*DATA FOR THIS TASK*.
(** What the client reads in the server's first message. *)
Lemma server_first_read r salt iter : all_chars no_comma r = true -> wf_bytes salt -> 0 <= iter < 2 ^ 63 ->
  parseSCRAMServerFirst ("r=" ++ r ++ ",s=" ++ b64 salt ++ ",i=" ++ FormatInt iter) = Ok (r, salt, iter).
Proof.
  intros Hr Hs Hi. unfold parseSCRAMServerFirst, splitSCRAMFields.
  assert (Split ("r=" ++ r ++ ",s=" ++ b64 salt ++ ",i=" ++ FormatInt iter) "," = ["r=" ++ r; "s=" ++ b64 salt; "i=" ++ FormatInt iter]) as ->.
  { change ("r=" ++ r ++ ",s=" ++ b64 salt ++ ",i=" ++ FormatInt iter)
      with ("r=" ++ r ++ String "," ("s=" ++ b64 salt ++ String "," ("i=" ++ FormatInt iter))).
    rewrite <- (sapp_assoc "r=" r), split_cons by (by rewrite all_chars_app, Hr).
    rewrite <- (sapp_assoc "s=" (b64 salt)), split_cons by (rewrite all_chars_app; apply b64_chars in Hs as [_ ->]; done).
    rewrite split_last; [done|]. rewrite all_chars_app. rewrite (digit_no_comma (FormatInt iter)); [done|]. apply FormatInt_digits; lia. }
  cbn [fold_left]. unfold add_field. cbn [cut_eq String.append Ascii.eqb Bool.eqb String.eqb].
  rewrite lookup_insert_ne, lookup_insert_ne, lookup_insert_eq by done. rewrite lookup_insert_ne, lookup_insert_eq by done. rewrite lookup_insert_eq.
  rewrite std_b64_back by done. unfold ParseInt.
  destruct (FormatInt_head iter) as (c & t & E & Hc); [lia|]. pose proof (parse_FormatInt iter ltac:(lia)) as Hp. rewrite E in *.
  assert (c <> "-"%char /\ c <> "+"%char) as [H1 H2] by (split; intros ->; by vm_compute in Hc).
  assert (match String c t with String "-" r0 => (true, r0) | String "+" r0 => (false, r0) | _ => (false, String c t) end = (false, String c t)) as ->
    by (destruct c as [[] [] [] [] [] [] [] []]; try done; by (exfalso; apply H1 || apply H2)).
  rewrite Hp. by replace ((- 2 ^ 63 <=? iter) && (iter <? 2 ^ 63)) with true by (symmetry; blia).
Qed.
(** What the final message of the client is made of. *)
Lemma finalMessage_Ok c serverFirst r salt iter :
  parseSCRAMServerFirst (bytes_str serverFirst) = Ok (r, salt, iter) -> HasPrefix r (sc_clientNonce c) = true ->
  let salted := pbkdf2_sha256 (str_bytes (sc_password c)) salt iter in
  let clientKey := hmac_sha256 salted (str_bytes "Client Key") in
  let c' := {| sc_password := sc_password c; sc_clientNonce := sc_clientNonce c; sc_clientFirstBare := sc_clientFirstBare c;
               sc_serverFirstMessage := bytes_str serverFirst; sc_clientFinalNoProof := "c=biws,r=" ++ r; sc_saltedPassword := salted |} in
  let proof := zip_with Z.lxor clientKey (hmac_sha256 (sha256 clientKey) (str_bytes (auth_message c'))) in
  finalMessage c serverFirst = Ok (c', str_bytes ("c=biws,r=" ++ r ++ ",p=" ++ b64 proof))
  /\ wf_bytes proof /\ zip_with Z.lxor proof (hmac_sha256 (sha256 clientKey) (str_bytes (auth_message c'))) = clientKey.
Proof.
  intros Hp Hn salted clientKey c' proof. destruct (hmac256_out salted (str_bytes "Client Key")) as [Hw Hl].
  destruct (hmac256_out (sha256 clientKey) (str_bytes (auth_message c'))) as [Hw' Hl'].
  split_and!; [|by apply wf_zip_lxor|apply zip_lxor_cancel; by rewrite Hl'].
  unfold finalMessage. rewrite Hp. cbn [rbind]. rewrite Hn. unfold xorBytes, hmacSHA256, sha256Sum, scramCBindB64.
  change ("c=" ++ "biws" ++ ",r=" ++ r) with ("c=biws,r=" ++ r). fold salted clientKey c'.
  rewrite (proj2 (Nat.ltb_ge _ _)) by (rewrite Hl'; unfold clientKey; rewrite Hl; lia). cbn [rbind]. fold proof. by rewrite sapp_assoc.
Qed.

Definition expected_signature (c : scramClient) : bytes :=
  hmac_sha256 (hmac_sha256 (sc_saltedPassword c) (str_bytes "Server Key")) (str_bytes (auth_message c)).

Lemma signature_verdict c signature :
  wf_bytes signature ->
  verifyServerFinal c (str_bytes ("v=" ++ b64 signature)) =
  if bool_decide (signature = expected_signature c) then Ok tt else Err ErrSCRAMServerSignature.
Proof.
  intros Hw. unfold verifyServerFinal, parseSCRAMServerFinal, splitSCRAMFields. rewrite bytes_str_bytes.
  rewrite split_last by (rewrite all_chars_app; apply b64_chars in Hw as [_ ->]; done). cbn [fold_left]. unfold add_field.
  cbn [cut_eq String.append Ascii.eqb Bool.eqb String.eqb]. rewrite lookup_insert_ne, lookup_empty, lookup_insert_eq by done. cbn [rbind].
  by rewrite std_b64_back by done.
Qed.

Lemma verify_signature c signature :
  wf_bytes signature -> signature = expected_signature c -> verifyServerFinal c (str_bytes ("v=" ++ b64 signature)) = Ok tt.
Proof. intros Hw E. rewrite signature_verdict by done. by rewrite bool_decide_eq_true_2. Qed.

(** What a server that keeps the stored form answers is a signature. *)
Lemma server_final_signature st clientFirst nonce serverFirst clientFinal sfinal :
  Rfc5802.server_final st clientFirst nonce serverFirst clientFinal = Some sfinal -> exists sig, wf_bytes sig /\ sfinal = "v=" ++ b64 sig.
Proof.
  unfold Rfc5802.server_final. intros Hf. repeat (case_match; try done). simplify_eq.
  eexists. split; [|done]. apply hmac256_out.
Qed.

(** Only one signature is accepted. *)
Lemma forged_signature c sfinal sig :
  (exists sig, wf_bytes sig /\ sfinal = "v=" ++ b64 sig) -> verifyServerFinal c (str_bytes sfinal) = Ok tt ->
  wf_bytes sig -> "v=" ++ b64 sig <> sfinal -> verifyServerFinal c (str_bytes ("v=" ++ b64 sig)) = Err ErrSCRAMServerSignature.
Proof.
  intros (good & Hw & ->) Hv Hs Hne. rewrite signature_verdict in Hv by done. rewrite signature_verdict by done.
  destruct (bool_decide (good = _)) eqn:E; [|done]. apply bool_decide_eq_true in E. rewrite bool_decide_eq_false_2; [done|congruence].
Qed.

*TASK OBJECTIVE*. Return the records exactly, every line included.

*SOLUTION BELOW*.
(** What the client reads in the server's first message. *)
Lemma server_first_read r salt iter : all_chars no_comma r = true -> wf_bytes salt -> 0 <= iter < 2 ^ 63 ->
  parseSCRAMServerFirst ("r=" ++ r ++ ",s=" ++ b64 salt ++ ",i=" ++ FormatInt iter) = Ok (r, salt, iter).
Proof.
  intros Hr Hs Hi. unfold parseSCRAMServerFirst, splitSCRAMFields.
  assert (Split ("r=" ++ r ++ ",s=" ++ b64 salt ++ ",i=" ++ FormatInt iter) "," = ["r=" ++ r; "s=" ++ b64 salt; "i=" ++ FormatInt iter]) as ->.
  { change ("r=" ++ r ++ ",s=" ++ b64 salt ++ ",i=" ++ FormatInt iter)
      with ("r=" ++ r ++ String "," ("s=" ++ b64 salt ++ String "," ("i=" ++ FormatInt iter))).
    rewrite <- (sapp_assoc "r=" r), split_cons by (by rewrite all_chars_app, Hr).
    rewrite <- (sapp_assoc "s=" (b64 salt)), split_cons by (rewrite all_chars_app; apply b64_chars in Hs as [_ ->]; done).
    rewrite split_last; [done|]. rewrite all_chars_app. rewrite (digit_no_comma (FormatInt iter)); [done|]. apply FormatInt_digits; lia. }
  cbn [fold_left]. unfold add_field. cbn [cut_eq String.append Ascii.eqb Bool.eqb String.eqb].
  rewrite lookup_insert_ne, lookup_insert_ne, lookup_insert_eq by done. rewrite lookup_insert_ne, lookup_insert_eq by done. rewrite lookup_insert_eq.
  rewrite std_b64_back by done. unfold ParseInt.
  destruct (FormatInt_head iter) as (c & t & E & Hc); [lia|]. pose proof (parse_FormatInt iter ltac:(lia)) as Hp. rewrite E in *.
  assert (c <> "-"%char /\ c <> "+"%char) as [H1 H2] by (split; intros ->; by vm_compute in Hc).
  assert (match String c t with String "-" r0 => (true, r0) | String "+" r0 => (false, r0) | _ => (false, String c t) end = (false, String c t)) as ->
    by (destruct c as [[] [] [] [] [] [] [] []]; try done; by (exfalso; apply H1 || apply H2)).
  rewrite Hp. by replace ((- 2 ^ 63 <=? iter) && (iter <? 2 ^ 63)) with true by (symmetry; blia).
Qed.
(** What the final message of the client is made of. *)
Lemma finalMessage_Ok c serverFirst r salt iter :
  parseSCRAMServerFirst (bytes_str serverFirst) = Ok (r, salt, iter) -> HasPrefix r (sc_clientNonce c) = true ->
  let salted := pbkdf2_sha256 (str_bytes (sc_password c)) salt iter in
  let clientKey := hmac_sha256 salted (str_bytes "Client Key") in
  let c' := {| sc_password := sc_password c; sc_clientNonce := sc_clientNonce c; sc_clientFirstBare := sc_clientFirstBare c;
               sc_serverFirstMessage := bytes_str serverFirst; sc_clientFinalNoProof := "c=biws,r=" ++ r; sc_saltedPassword := salted |} in
  let proof := zip_with Z.lxor clientKey (hmac_sha256 (sha256 clientKey) (str_bytes (auth_message c'))) in
  finalMessage c serverFirst = Ok (c', str_bytes ("c=biws,r=" ++ r ++ ",p=" ++ b64 proof))
  /\ wf_bytes proof /\ zip_with Z.lxor proof (hmac_sha256 (sha256 clientKey) (str_bytes (auth_message c'))) = clientKey.
Proof.
  intros Hp Hn salted clientKey c' proof. destruct (hmac256_out salted (str_bytes "Client Key")) as [Hw Hl].
  destruct (hmac256_out (sha256 clientKey) (str_bytes (auth_message c'))) as [Hw' Hl'].
  split_and!; [|by apply wf_zip_lxor|apply zip_lxor_cancel; by rewrite Hl'].
  unfold finalMessage. rewrite Hp. cbn [rbind]. rewrite Hn. unfold xorBytes, hmacSHA256, sha256Sum, scramCBindB64.
  change ("c=" ++ "biws" ++ ",r=" ++ r) with ("c=biws,r=" ++ r). fold salted clientKey c'.
  rewrite (proj2 (Nat.ltb_ge _ _)) by (rewrite Hl'; unfold clientKey; rewrite Hl; lia). cbn [rbind]. fold proof. by rewrite sapp_assoc.
Qed.

Definition expected_signature (c : scramClient) : bytes :=
  hmac_sha256 (hmac_sha256 (sc_saltedPassword c) (str_bytes "Server Key")) (str_bytes (auth_message c)).

Lemma signature_verdict c signature :
  wf_bytes signature ->
  verifyServerFinal c (str_bytes ("v=" ++ b64 signature)) =
  if bool_decide (signature = expected_signature c) then Ok tt else Err ErrSCRAMServerSignature.
Proof.
  intros Hw. unfold verifyServerFinal, parseSCRAMServerFinal, splitSCRAMFields. rewrite bytes_str_bytes.
  rewrite split_last by (rewrite all_chars_app; apply b64_chars in Hw as [_ ->]; done). cbn [fold_left]. unfold add_field.
  cbn [cut_eq String.append Ascii.eqb Bool.eqb String.eqb]. rewrite lookup_insert_ne, lookup_empty, lookup_insert_eq by done. cbn [rbind].
  by rewrite std_b64_back by done.
Qed.

Lemma verify_signature c signature :
  wf_bytes signature -> signature = expected_signature c -> verifyServerFinal c (str_bytes ("v=" ++ b64 signature)) = Ok tt.
Proof. intros Hw E. rewrite signature_verdict by done. by rewrite bool_decide_eq_true_2. Qed.

(** What a server that keeps the stored form answers is a signature. *)
Lemma server_final_signature st clientFirst nonce serverFirst clientFinal sfinal :
  Rfc5802.server_final st clientFirst nonce serverFirst clientFinal = Some sfinal -> exists sig, wf_bytes sig /\ sfinal = "v=" ++ b64 sig.
Proof.
  unfold Rfc5802.server_final. intros Hf. repeat (case_match; try done). simplify_eq.
  eexists. split; [|done]. apply hmac256_out.
Qed.

(** Only one signature is accepted. *)
Lemma forged_signature c sfinal sig :
  (exists sig, wf_bytes sig /\ sfinal = "v=" ++ b64 sig) -> verifyServerFinal c (str_bytes sfinal) = Ok tt ->
  wf_bytes sig -> "v=" ++ b64 sig <> sfinal -> verifyServerFinal c (str_bytes ("v=" ++ b64 sig)) = Err ErrSCRAMServerSignature.
Proof.
  intros (good & Hw & ->) Hv Hs Hne. rewrite signature_verdict in Hv by done. rewrite signature_verdict by done.
  destruct (bool_decide (good = _)) eqn:E; [|done]. apply bool_decide_eq_true in E. rewrite bool_decide_eq_false_2; [done|congruence].
Qed.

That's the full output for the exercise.